(* ===== verification/LogHandler.v ===== *)
(** * The log handler and its flush thread

    Models [storage/clog/disk_log_handler], [LogEntryBuffer::flush] and
    [storage/clog/integrated_log_replayer].  The handler's methods are functions
    on the handler; [thread_func] is a transition system: one transition tests
    the loop's condition and opens a file if needed, one takes an entry out of
    the buffer, one writes it.  Clients may run between any two transitions, as
    the code releases the buffer's mutex there.  A client that has to wait gets
    no result yet. *)

From S2P Require Import Prelude Types Bytes Os Clog.
Local Open Scope Z_scope.

(** ** State *)

(** Where the thread is: at the head of [thread_func]'s loop, at the head of
    [flush]'s loop, holding an entry it took out of the buffer, or returned. *)
Inductive ThreadPc : Type := AtLoop | AtFlush | AtWrite (entry : LogEntry) | AtExit.

Record LogThread : Type := mkThread {
  th_pc : ThreadPc;
  th_writer : LogFileWriter;
  th_rc : RC;
  th_flush_count : Z
}.

Record DiskLogHandler : Type := mkHandler {
  thread_ : option LogThread;
  running_ : bool;
  file_manager_ : LogFileManager;
  entry_buffer_ : LogEntryBuffer
}.

Definition new_handler (m : LogFileManager) : DiskLogHandler := mkHandler None false m new_log_buffer.

Definition set_thread (t : option LogThread) (h : DiskLogHandler) : DiskLogHandler :=
  mkHandler t (running_ h) (file_manager_ h) (entry_buffer_ h).
Definition set_running (b : bool) (h : DiskLogHandler) : DiskLogHandler :=
  mkHandler (thread_ h) b (file_manager_ h) (entry_buffer_ h).
Definition set_manager (m : LogFileManager) (h : DiskLogHandler) : DiskLogHandler :=
  mkHandler (thread_ h) (running_ h) m (entry_buffer_ h).
Definition set_buffer (b : LogEntryBuffer) (h : DiskLogHandler) : DiskLogHandler :=
  mkHandler (thread_ h) (running_ h) (file_manager_ h) b.

(** ** Methods *)
Definition max_entry_number_per_file : Z := 1000.

(** [init]; see [lfm_init] for what the file system answers. *)
Definition dlh_init (path : string) (exists_ created : bool) (entries : list string) (h : DiskLogHandler) :
    RC * DiskLogHandler :=
  let '(rc, m) := lfm_init path max_entry_number_per_file exists_ created entries in
  (rc, set_manager m h).

Definition new_thread : LogThread := mkThread AtLoop new_log_writer RC.SUCCESS 0.

Definition dlh_start (h : DiskLogHandler) : RC * DiskLogHandler :=
  match thread_ h with
  | Some _ => (RC.INTERNAL, h)
  | None => (RC.SUCCESS, set_thread (Some new_thread) (set_running true h))
  end.

Definition dlh_stop (h : DiskLogHandler) : RC * DiskLogHandler :=
  match thread_ h with
  | None => (RC.INTERNAL, h)
  | Some _ => (RC.SUCCESS, set_running false h)
  end.

(** [await_termination]: [join] returns once the thread has. *)
Definition await_termination (h : DiskLogHandler) : option (RC * DiskLogHandler) :=
  match thread_ h with
  | None => Some (RC.INTERNAL, h)
  | Some t =>
      if running_ h then Some (RC.INTERNAL, h)
      else match th_pc t with
           | AtExit => Some (RC.SUCCESS, set_thread None h)
           | _ => None
           end
  end.

(** [_append]: no result while the buffer is full. *)
Definition dlh_append (lsn : LSN) (module : Z) (data : list Z) : M DiskLogHandler (option (RC * LSN)) :=
  h ← fetch;
  assertb (running_ h);;
  match buf_append lsn module data (entry_buffer_ h) with
  | None => mret None
  | Some (rc, lsn, b) => store (set_buffer b h);; mret (Some (rc, lsn))
  end.

Definition current_lsn (h : DiskLogHandler) : LSN := current_lsn_ (entry_buffer_ h).
Definition current_flushed_lsn (h : DiskLogHandler) : LSN := flushed_lsn_ (entry_buffer_ h).

(** [wait_lsn] sleeps as long as the first holds, then returns the second, which
    reads the flushed LSN again. *)
Definition wait_lsn_sleeps (lsn : LSN) (h : DiskLogHandler) : bool := running_ h && (current_flushed_lsn h <? lsn).
Definition wait_lsn_result (lsn : LSN) (h : DiskLogHandler) : RC :=
  if lsn <=? current_flushed_lsn h then RC.SUCCESS else RC.INTERNAL.

(** ** [iterate] and [replay] *)
Section replay.
Context {E : Type}.

Fixpoint iterate_files (callback : LogEntry → M E RC) (files : list string) (start_lsn : LSN) : M (OS * E) RC :=
  match files with
  | [] => mret RC.SUCCESS
  | file :: files =>
      '(rc, fd) ← in_os (rd_open file);
      if RC.OB_FAIL rc then mret rc
      else
        rc ← rd_iterate callback fd start_lsn;
        if RC.OB_FAIL rc then mret rc
        else
          rc ← in_os (rd_close fd);
          if RC.OB_FAIL rc then mret rc else iterate_files callback files start_lsn
  end.

Definition dlh_iterate (callback : LogEntry → M E RC) (start_lsn : LSN) (h : DiskLogHandler) : M (OS * E) RC :=
  iterate_files callback (list_files (file_manager_ h) start_lsn) start_lsn.
End replay.

(** [class LogReplayer] over the state [E] of what is replayed. *)
Record LogReplayer (E : Type) : Type := mkReplayer {
  replay : LogEntry → M E RC;
  on_done : M E RC
}.
Arguments mkReplayer {E}.
Arguments replay {E}.
Arguments on_done {E}.

Section replayers.
Context {E : Type}.

Definition replay_callback (replayer : LogReplayer E) (entry : LogEntry) : M (LSN * E) RC := λ '(max_lsn, e),
  '(rc, e') ← replay replayer entry e;
  Some (rc, ((if max_lsn <? le_lsn entry then le_lsn entry else max_lsn), e')).

Definition dlh_replay (replayer : LogReplayer E) (start_lsn : LSN) (h : DiskLogHandler) :
    M (OS * E) (RC * DiskLogHandler) := λ '(s, e),
  '(rc, (s', (max_lsn, e'))) ← dlh_iterate (replay_callback replayer) start_lsn h (s, (0 : LSN, e));
  Some ((rc, if RC.OB_FAIL rc then h else set_buffer (buf_init max_lsn 0 (entry_buffer_ h)) h), (s', e')).

(** [IntegratedLogReplayer]: one replayer per module; the one for transactions
    is a null pointer after the first constructor. *)
Record IntegratedLogReplayer : Type := mkIntegrated {
  buffer_pool_log_replayer_ : LogReplayer E;
  record_log_replayer_ : LogReplayer E;
  bplus_tree_log_replayer_ : LogReplayer E;
  trx_log_replayer_ : option (LogReplayer E)
}.

Definition integrated_replay (r : IntegratedLogReplayer) (entry : LogEntry) : M E RC :=
  let id := lh_module_id (header_ entry) in
  if id =? module_index MOD_BUFFER_POOL then replay (buffer_pool_log_replayer_ r) entry
  else if id =? module_index MOD_RECORD_MANAGER then replay (record_log_replayer_ r) entry
  else if id =? module_index MOD_BPLUS_TREE then replay (bplus_tree_log_replayer_ r) entry
  else if id =? module_index MOD_TRANSACTION then t ← deref (trx_log_replayer_ r); replay t entry
  else mret RC.INVALID_ARGUMENT.

Definition integrated_on_done (r : IntegratedLogReplayer) : M E RC :=
  rc ← on_done (buffer_pool_log_replayer_ r);
  if RC.OB_FAIL rc then mret rc
  else
    rc ← on_done (record_log_replayer_ r);
    if RC.OB_FAIL rc then mret rc
    else
      rc ← on_done (bplus_tree_log_replayer_ r);
      if RC.OB_FAIL rc then mret rc
      else
        t ← deref (trx_log_replayer_ r);
        rc ← on_done t;
        if RC.OB_FAIL rc then mret rc else mret RC.SUCCESS.

Definition integrated_replayer (r : IntegratedLogReplayer) : LogReplayer E :=
  mkReplayer (integrated_replay r) (integrated_on_done r).
End replayers.
Arguments IntegratedLogReplayer : clear implicits.

(** ** The flush thread *)
Definition LogSys : Type := DiskLogHandler * OS.

Definition log_os {A} (op : M OS A) : M LogSys A := λ '(h, s), '(a, s') ← op s; Some (a, (h, s')).

Definition thread_at (pc : ThreadPc) (w : LogFileWriter) (rc : RC) (count : Z) : M LogSys unit :=
  modify (λ '(h, s), (set_thread (Some (mkThread pc w rc count)) h, s)).

(** [if (rc == RC::LOG_FILE_FULL) next_file else last_file]. *)
Definition open_log_file (t : LogThread) : M LogSys (RC * LogFileWriter) :=
  '(h, _) ← fetch;
  '(rc, (m, w)) ← log_os (if decide (th_rc t = RC.LOG_FILE_FULL) then next_file (file_manager_ h) (th_writer t)
                          else last_file (file_manager_ h) (th_writer t));
  modify (λ '(h, s), (set_manager m h, s));;
  mret (rc, w).

(** A round of [thread_func] up to the call of [flush]; when the loop ends the
    writer's destructor closes its file. *)
Definition loop_step (t : LogThread) : M LogSys unit :=
  '(h, _) ← fetch;
  if running_ h || negb (bool_decide (entries_ (entry_buffer_ h) = [])) then
    if negb (fw_valid (th_writer t)) || bool_decide (th_rc t = RC.LOG_FILE_FULL) then
      '(rc, w) ← open_log_file t;
      if RC.OB_FAIL rc then thread_at AtLoop w rc (th_flush_count t) else thread_at AtFlush w rc 0
    else thread_at AtFlush (th_writer t) (th_rc t) 0
  else
    '(_, w) ← log_os (fw_close (th_writer t));
    thread_at AtExit w (th_rc t) (th_flush_count t).

Definition valid_entry (e : LogEntry) : bool := (0 <? le_lsn e) && (0 <? payload_size e).

(** The locked block of [flush]. *)
Definition pop_step (t : LogThread) : M LogSys unit :=
  '(h, _) ← fetch;
  let b := entry_buffer_ h in
  match entries_ b with
  | [] => thread_at AtLoop (th_writer t) RC.SUCCESS (th_flush_count t)
  | entry :: rest =>
      assertb (valid_entry entry);;
      modify (λ '(h, s), (set_buffer (mkLogBuffer rest (bytes_ b - total_size entry) (current_lsn_ b) (flushed_lsn_ b)
                                        (max_bytes_ b)) h, s));;
      thread_at (AtWrite entry) (th_writer t) (th_rc t) (th_flush_count t)
  end.

(** The write of [flush]: a failed entry goes back to the front. *)
Definition write_step (entry : LogEntry) (t : LogThread) : M LogSys unit :=
  '(rc, w) ← log_os (fw_write entry (th_writer t));
  '(h, _) ← fetch;
  let b := entry_buffer_ h in
  if RC.OB_FAIL rc then
    modify (λ '(h, s), (set_buffer (mkLogBuffer (entry :: entries_ b) (bytes_ b) (current_lsn_ b) (flushed_lsn_ b)
                                      (max_bytes_ b)) h, s));;
    assertb (valid_entry entry);;
    thread_at AtLoop w rc (th_flush_count t)
  else
    modify (λ '(h, s), (set_buffer (mkLogBuffer (entries_ b) (bytes_ b) (current_lsn_ b) (le_lsn entry) (max_bytes_ b)) h, s));;
    thread_at AtFlush w (th_rc t) (th_flush_count t + 1).

Definition thread_step : M LogSys unit :=
  '(h, _) ← fetch;
  match thread_ h with
  | None => mret tt
  | Some t =>
      match th_pc t with
      | AtLoop => loop_step t
      | AtFlush => pop_step t
      | AtWrite entry => write_step entry t
      | AtExit => mret tt
      end
  end.

(** ** The system: one thread and its clients

    [_append] tests [running_] before it enters the buffer's [append]: the test
    may be arbitrarily old when the entry is pushed, so the push is a transition
    that any client may take at any time.  Payloads are shorter than 2 GiB. *)
Definition push_step (lsn : LSN) (module : Z) (data : list Z) : M LogSys (option (RC * LSN)) := λ '(h, s),
  match buf_append lsn module data (entry_buffer_ h) with
  | None => Some (None, (h, s))
  | Some (rc, lsn, b) => Some (Some (rc, lsn), (set_buffer b h, s))
  end.

Inductive log_step : LogSys → LogSys → Prop :=
  | step_thread w w' : thread_step w = Some (tt, w') → log_step w w'
  | step_push lsn module data r w w' :
      Z.of_nat (length data) < 2 ^ 31 → push_step lsn (module_index module) data w = Some (r, w') → log_step w w'
  | step_start h s rc h' : dlh_start h = (rc, h') → log_step (h, s) (h', s)
  | step_stop h s rc h' : dlh_stop h = (rc, h') → log_step (h, s) (h', s)
  | step_join h s rc h' : await_termination h = Some (rc, h') → log_step (h, s) (h', s).
(* ===== verification/PageIO.v ===== *)
(** * Page I/O

    Models [storage/os/io/page_io_backend.cpp]: the two backends that move whole
    pages between memory and a paged file, [lseek] with [read]/[write] and
    [pread]/[pwrite], on the byte files of [Os].  A page is its 8192 bytes: the
    64-bit LSN, the 32-bit checksum and the data, little-endian. *)

From S2P Require Import Prelude Types Os Bytes Replacement.
Local Open Scope Z_scope.

(** ** Pages as bytes *)
Definition page_bytes (p : Page) : list Z := le_bytes 8 (lsn p) ++ le_bytes 4 (check_sum p) ++ data p.

Definition bytes_page (l : list Z) : Page :=
  mkPage (swrap 64 (le_val (take 8 l))) (le_val (take 4 (drop 8 l))) (drop 12 l).

(** What the types of the fields of [struct Page] guarantee. *)
Record page_wf (p : Page) : Prop := {
  pw_lsn : in_srange 64 (lsn p);
  pw_sum : 0 ≤ check_sum p < 2 ^ 32;
  pw_size : Z.of_nat (length (data p)) = BP_PAGE_DATA_SIZE;
  pw_data : chars (data p)
}.

Lemma page_bytes_length p : page_wf p → Z.of_nat (length (page_bytes p)) = BP_PAGE_SIZE.
Proof.
  intros W. unfold page_bytes. rewrite !length_app, !le_bytes_length, !Nat2Z.inj_add, (pw_size _ W). done.
Qed.

Lemma page_bytes_chars p : page_wf p → chars (page_bytes p).
Proof.
  intros W. unfold page_bytes. apply Forall_app; split; [apply le_bytes_chars|].
  apply Forall_app; split; [apply le_bytes_chars|apply W].
Qed.

Lemma bytes_page_bytes p : page_wf p → bytes_page (page_bytes p) = p.
Proof.
  intros W. unfold bytes_page, page_bytes. rewrite app_assoc at 3.
  rewrite !take_app_length', !drop_app_length', take_app_length'
    by (rewrite ?length_app, ?le_bytes_length; done).
  destruct p as [l c d], W; cbn in *. f_equal.
  - by apply (le_signed 8); [lia|].
  - by apply (le_unsigned 4).
Qed.

Lemma page_bytes_page l :
  Z.of_nat (length l) = BP_PAGE_SIZE → chars l → page_bytes (bytes_page l) = l.
Proof.
  change BP_PAGE_SIZE with 8192. intros Hl Hc. unfold page_bytes, bytes_page. cbn [lsn check_sum data].
  assert (le_bytes 8 (swrap 64 (le_val (take 8 l))) = take 8 l) as ->.
  { rewrite (le_bytes_swrap 8) by lia. rewrite <-(le_bytes_val (take 8 l)) at 2 by (by apply Forall_take).
    f_equal. rewrite length_take. lia. }
  assert (le_bytes 4 (le_val (take 4 (drop 8 l))) = take 4 (drop 8 l)) as ->.
  { rewrite <-(le_bytes_val (take 4 (drop 8 l))) at 2 by (by apply Forall_take, Forall_drop).
    f_equal. rewrite length_take, length_drop. lia. }
  rewrite <-(take_drop 8 l) at 4. f_equal. rewrite <-(take_drop 4 (drop 8 l)) at 2. by rewrite drop_drop.
Qed.

Lemma bytes_page_wf l : Z.of_nat (length l) = BP_PAGE_SIZE → chars l → page_wf (bytes_page l).
Proof.
  change BP_PAGE_SIZE with 8192. intros Hl Hc. split; cbn [bytes_page lsn check_sum data].
  - by apply swrap_range.
  - pose proof (le_val_range (take 4 (drop 8 l))) as H. rewrite length_take, length_drop in H.
    replace (4 `min` (length l - 8))%nat with 4%nat in H by lia. exact H.
  - rewrite length_drop. change BP_PAGE_DATA_SIZE with 8180. lia.
  - by apply Forall_drop.
Qed.

Lemma zero_page_wf : page_wf zero_page.
Proof.
  split; cbn [zero_page lsn check_sum data]; [by split|by split| |].
  - by rewrite length_replicate.
  - apply Forall_replicate. by split.
Qed.

(** ** The backends *)
Inductive PageIOBackendType : Type := LEGACY | POSITIONAL.
#[global] Instance PageIOBackendType_eq_dec : EqDecision PageIOBackendType.
Proof. solve_decision. Defined.

(** [read_page] fills the caller's page: after a failure its first bytes are
    those that arrived, the others are as before. *)
Definition received (page : Page) (bs : list Z) : Page := bytes_page (bs ++ drop (length bs) (page_bytes page)).

Definition legacy_read_page (fd : Z) (page_num : PageNum) (page : Page) : M OS (RC * Page) :=
  let offset := page_num * BP_PAGE_SIZE in
  ok ← sys_lseek fd offset;
  if negb ok then mret (RC.IOERR_SEEK, page)
  else
    '(ret, bs) ← readn fd BP_PAGE_SIZE;
    if negb (ret =? 0) then mret (RC.IOERR_READ, received page bs)
    else mret (RC.SUCCESS, received page bs).

Definition legacy_write_page (fd : Z) (page_num : PageNum) (page : Page) : M OS RC :=
  let offset := page_num * BP_PAGE_SIZE in
  ok ← sys_lseek fd offset;
  if negb ok then mret RC.IOERR_SEEK
  else
    ret ← writen fd (page_bytes page);
    if negb (ret =? 0) then mret RC.IOERR_WRITE else mret RC.SUCCESS.

Definition positional_read_page (fd : Z) (page_num : PageNum) (page : Page) : M OS (RC * Page) :=
  let offset := page_num * BP_PAGE_SIZE in
  '(ret, bs) ← preadn fd BP_PAGE_SIZE offset;
  if negb (ret =? 0) then mret (RC.IOERR_READ, received page bs)
  else mret (RC.SUCCESS, received page bs).

Definition positional_write_page (fd : Z) (page_num : PageNum) (page : Page) : M OS RC :=
  let offset := page_num * BP_PAGE_SIZE in
  ret ← pwriten fd (page_bytes page) offset;
  if negb (ret =? 0) then mret RC.IOERR_WRITE else mret RC.SUCCESS.

(** [sync] of both backends: [fsync], which moves no bytes of this model. *)
Definition backend_sync (fd : Z) : M OS RC :=
  r ← next_call; s ← fetch;
  match os_fds s !! fd, r with
  | None, _ | _, Some (Errno _) => mret RC.IOERR_SYNC
  | Some _, _ => mret RC.SUCCESS
  end.

(** The virtual calls through [PageIOBackend]. *)
Definition io_read_page (t : PageIOBackendType) : Z → PageNum → Page → M OS (RC * Page) :=
  match t with LEGACY => legacy_read_page | POSITIONAL => positional_read_page end.
Definition io_write_page (t : PageIOBackendType) : Z → PageNum → Page → M OS RC :=
  match t with LEGACY => legacy_write_page | POSITIONAL => positional_write_page end.

Definition page_io_backend_name (t : PageIOBackendType) : string :=
  match t with LEGACY => "legacy" | POSITIONAL => "positional" end.

Definition parse_page_io_backend (name : string) : option PageIOBackendType :=
  if strcasecmp_eq name "legacy" then Some LEGACY
  else if strcasecmp_eq name "positional" then Some POSITIONAL
  else None.

(** [create_page_io_backend]: both enumerators have their class; the object is
    its type here, and other values cannot arise. *)
Definition create_page_io_backend (t : PageIOBackendType) : PageIOBackendType :=
  match t with LEGACY => LEGACY | POSITIONAL => POSITIONAL end.

(** ** The page a file holds *)
Definition file_page (c : list Z) (pn : PageNum) : option Page :=
  if decide (0 ≤ pn ∧ (pn + 1) * BP_PAGE_SIZE ≤ Z.of_nat (length c))
  then Some (bytes_page (slice c (pn * BP_PAGE_SIZE) BP_PAGE_SIZE)) else None.

Definition os_wf (s : OS) : Prop :=
  (∀ name c, os_files s !! name = Some c → chars c) ∧
  (∀ fd name off, os_fds s !! fd = Some (name, off) → 0 ≤ off ∧ is_Some (os_files s !! name)).

Lemma slice_ext c c' off n :
  (∀ i, (Z.to_nat off ≤ i < Z.to_nat off + Z.to_nat n)%nat → c' !! i = c !! i) → slice c' off n = slice c off n.
Proof.
  intros H. unfold slice. apply list_eq. intros i. destruct (decide (i < Z.to_nat n)%nat).
  - rewrite !lookup_take_lt, !lookup_drop by done. apply H. lia.
  - by rewrite !lookup_take_ge by lia.
Qed.

Lemma slice_put c off bs : 0 ≤ off → bs ≠ [] → slice (file_put c off bs) off (Z.of_nat (length bs)) = bs.
Proof.
  intros Ho Hb. unfold slice. apply list_eq. intros i. destruct (decide (i < length bs)%nat).
  - rewrite lookup_take_lt, lookup_drop, file_put_lookup by (done || lia).
    rewrite decide_True by lia. f_equal. lia.
  - rewrite lookup_take_ge by lia. symmetry. apply lookup_ge_None_2. lia.
Qed.

Lemma file_put_chars c off bs : chars c → chars bs → chars (file_put c off bs).
Proof.
  intros Hc Hb. unfold file_put. destruct bs as [|b bs]; [done|].
  repeat (apply Forall_app; split); [by apply Forall_take|apply Forall_replicate; by split|done|by apply Forall_drop].
Qed.

(** Writing a page: it reads back, and every other page stays, even if only a
    part of it was written. *)
Lemma file_page_put c pn p :
  0 ≤ pn → page_wf p → file_page (file_put c (pn * BP_PAGE_SIZE) (page_bytes p)) pn = Some p.
Proof.
  intros Hpn W. pose proof (page_bytes_length p W) as Hl. change BP_PAGE_SIZE with 8192 in *.
  assert (page_bytes p ≠ []) as Hne by (intros E; rewrite E in Hl; done).
  unfold file_page. change BP_PAGE_SIZE with 8192. rewrite decide_True by (rewrite file_put_length by (done || lia); lia).
  f_equal. rewrite <-Hl at 3. rewrite slice_put by (done || lia). by apply bytes_page_bytes.
Qed.

Lemma file_page_put_other c pn pn' p q d :
  0 ≤ pn → pn' ≠ pn → page_wf p → d `prefix_of` page_bytes p → file_page c pn' = Some q →
  file_page (file_put c (pn * BP_PAGE_SIZE) d) pn' = Some q.
Proof.
  intros Hpn Hne W Hd. pose proof (page_bytes_length p W) as Hl. apply prefix_length in Hd.
  destruct (decide (d = [])) as [->|Hn]; [done|].
  unfold file_page. change BP_PAGE_SIZE with 8192 in *. case_decide as H; intros Hq; [|discriminate Hq].
  injection Hq as <-. rewrite decide_True by (rewrite file_put_length by (done || lia); lia).
  apply (f_equal (λ x, Some (bytes_page x))), slice_ext. intros i Hi. rewrite file_put_lookup by (done || lia).
  rewrite decide_False by lia. by rewrite decide_False by lia.
Qed.

Lemma file_page_wf c pn p : chars c → file_page c pn = Some p → page_wf p.
Proof.
  intros Hc. unfold file_page. case_decide as H; [|done]. intros [= <-].
  change BP_PAGE_SIZE with 8192 in H.
  apply bytes_page_wf; [|by apply Forall_take, Forall_drop]. change BP_PAGE_SIZE with 8192.
  rewrite slice_length by lia. lia.
Qed.

(** ** The contract of the backends *)
Section backend.
Context (s : OS) (fd : Z) (name : string) (off : Z) (c : list Z).
Context (Hwf : os_wf s) (Hfd : os_fds s !! fd = Some (name, off)) (Hc : os_files s !! name = Some c).

Lemma os_at_wf c' off' l : chars c' → 0 ≤ off' → os_wf (os_at s fd name c' off' l).
Proof.
  destruct Hwf as [Hf Hd]. intros Hc' Ho. split; cbn.
  - intros n x [[_ <-]|[_ Hx]]%lookup_insert_Some; [done|by eapply Hf].
  - intros fd' n o [[_ [= <- <-]]|[_ Hx]]%lookup_insert_Some; rewrite lookup_insert_is_Some'; [by split; [|left]|].
    destruct (Hd _ _ _ Hx). auto.
Qed.

Definition read_result (t : PageIOBackendType) (pn : PageNum) (rc : RC) (pg : Page) (s' : OS) : Prop :=
  page_wf pg ∧
  (∃ off' l', s' = os_at s fd name c off' l' ∧ 0 ≤ off' ∧ l' `suffix_of` os_script s ∧ (t = POSITIONAL → off' = off)) ∧
  (rc = RC.SUCCESS → file_page c pn = Some pg) ∧
  (benign (os_script s) → is_Some (file_page c pn) → rc = RC.SUCCESS).

Definition write_result (t : PageIOBackendType) (pn : PageNum) (page : Page) (rc : RC) (s' : OS) : Prop :=
  ∃ d off' l', s' = os_at s fd name (file_put c (pn * BP_PAGE_SIZE) d) off' l' ∧ 0 ≤ off' ∧
    l' `suffix_of` os_script s ∧ (t = POSITIONAL → off' = off) ∧
    d `prefix_of` page_bytes page ∧ (rc = RC.SUCCESS → d = page_bytes page) ∧
    (benign (os_script s) → rc = RC.SUCCESS).

Lemma off_nonneg : 0 ≤ off.
Proof. destruct Hwf as [_ Hd]. by destruct (Hd _ _ _ Hfd). Qed.

Lemma content_chars : chars c.
Proof. destruct Hwf as [Hf _]. by eapply Hf. Qed.

Lemma received_wf page bs off1 :
  page_wf page → bs = slice c off1 (Z.of_nat (length bs)) → Z.of_nat (length bs) ≤ BP_PAGE_SIZE →
  page_wf (received page bs).
Proof.
  intros W Hb Hl. apply bytes_page_wf.
  - pose proof (page_bytes_length page W). rewrite length_app, length_drop. lia.
  - apply Forall_app; split; [rewrite Hb; apply Forall_take, Forall_drop, content_chars|].
    by apply Forall_drop, page_bytes_chars.
Qed.

Lemma received_all page bs pn :
  page_wf page → 0 ≤ pn → bs = slice c (pn * BP_PAGE_SIZE) (Z.of_nat (length bs)) →
  Z.of_nat (length bs) = BP_PAGE_SIZE → file_page c pn = Some (received page bs).
Proof.
  intros W Hpn Hb Hl. pose proof (page_bytes_length page W) as Hp. unfold file_page, received.
  rewrite drop_ge by lia. rewrite app_nil_r. change BP_PAGE_SIZE with 8192 in *.
  pose proof (slice_length c (pn * 8192) (Z.of_nat (length bs))) as Hs. rewrite <-Hb in Hs.
  rewrite decide_True by lia. by rewrite Hb, Hl at 1.
Qed.

Lemma file_page_bound pn : is_Some (file_page c pn) → pn * BP_PAGE_SIZE + BP_PAGE_SIZE ≤ Z.of_nat (length c).
Proof. unfold file_page. case_decide as H; [|by intros []]. change BP_PAGE_SIZE with 8192 in *. lia. Qed.

(** Both reads end in the same way. *)
Lemma read_finish t pn page off1 moved l ret bs s1 s' :
  page_wf page → 0 ≤ pn → off1 = pn * BP_PAGE_SIZE → l `suffix_of` os_script s →
  (t = POSITIONAL → moved = false ∧ s1 = s) →
  (∃ o, s1 = os_at s fd name c o l ∧ 0 ≤ o ∧
     got s1 fd name c off1 moved o l BP_PAGE_SIZE ret bs s') →
  read_result t pn (if negb (ret =? 0) then RC.IOERR_READ else RC.SUCCESS) (received page bs) s'.
Proof.
  intros W Hpn -> Hl Ht (o & Es1 & Ho & [(l' & -> & Hl') Hb Hsz Hr Hcalm]). split_and!.
  - by eapply received_wf.
  - eexists _, l'. rewrite Es1, os_at_at. split_and!; [done|destruct moved; lia|by etrans|].
    intros Hp. destruct (Ht Hp) as [-> E]. rewrite E in Es1. rewrite Es1 in Hfd. cbn in Hfd.
    rewrite lookup_insert_eq in Hfd. by injection Hfd.
  - destruct (Z.eqb_spec ret 0) as [Hz|Hz]; [|done]. intros _. apply received_all; [done..|]. by apply Hr.
  - intros Hs Hsome. apply (benign_suffix _ _ Hl) in Hs.
    rewrite (proj2 (Z.eqb_eq _ _)); [done|]. apply Hcalm; [done|by apply file_page_bound].
Qed.

Lemma lseek_cases pn :
  0 ≤ pn →
  ∃ (ok : bool) o, sys_lseek fd (pn * BP_PAGE_SIZE) s = Some (ok, os_at s fd name c o (next_script (os_script s))) ∧
    0 ≤ o ∧ (if ok then o = pn * BP_PAGE_SIZE else ¬ benign (os_script s)).
Proof.
  intros Hpn. pose proof off_nonneg. change BP_PAGE_SIZE with 8192.
  pose proof (sys_lseek_eq s fd name c off (os_script s) (pn * 8192)) as E. rewrite os_at_eq in E by done.
  rewrite E by lia. clear E.
  destruct (head (os_script s)) as [[k|e]|] eqn:Hh.
  - exists true, (pn * 8192). split_and!; [done|lia|done].
  - exists false, off. split_and!; [done|done|]. by eapply benign_no_errno.
  - exists true, (pn * 8192). split_and!; [done|lia|done].
Qed.

Lemma os_at_lookup o l : os_fds (os_at s fd name c o l) !! fd = Some (name, o).
Proof. apply lookup_insert_eq. Qed.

********

_ACTION ITEM_: Lines to set down from above: the line with "(** [await_termination]: [join]", the line with "else match th_pc t with", and every line between, each exactly as written.

_EXERCISE RESPONSE_:
(** [await_termination]: [join] returns once the thread has. *)
Definition await_termination (h : DiskLogHandler) : option (RC * DiskLogHandler) :=
  match thread_ h with
  | None => Some (RC.INTERNAL, h)
  | Some t =>
      if running_ h then Some (RC.INTERNAL, h)
      else match th_pc t with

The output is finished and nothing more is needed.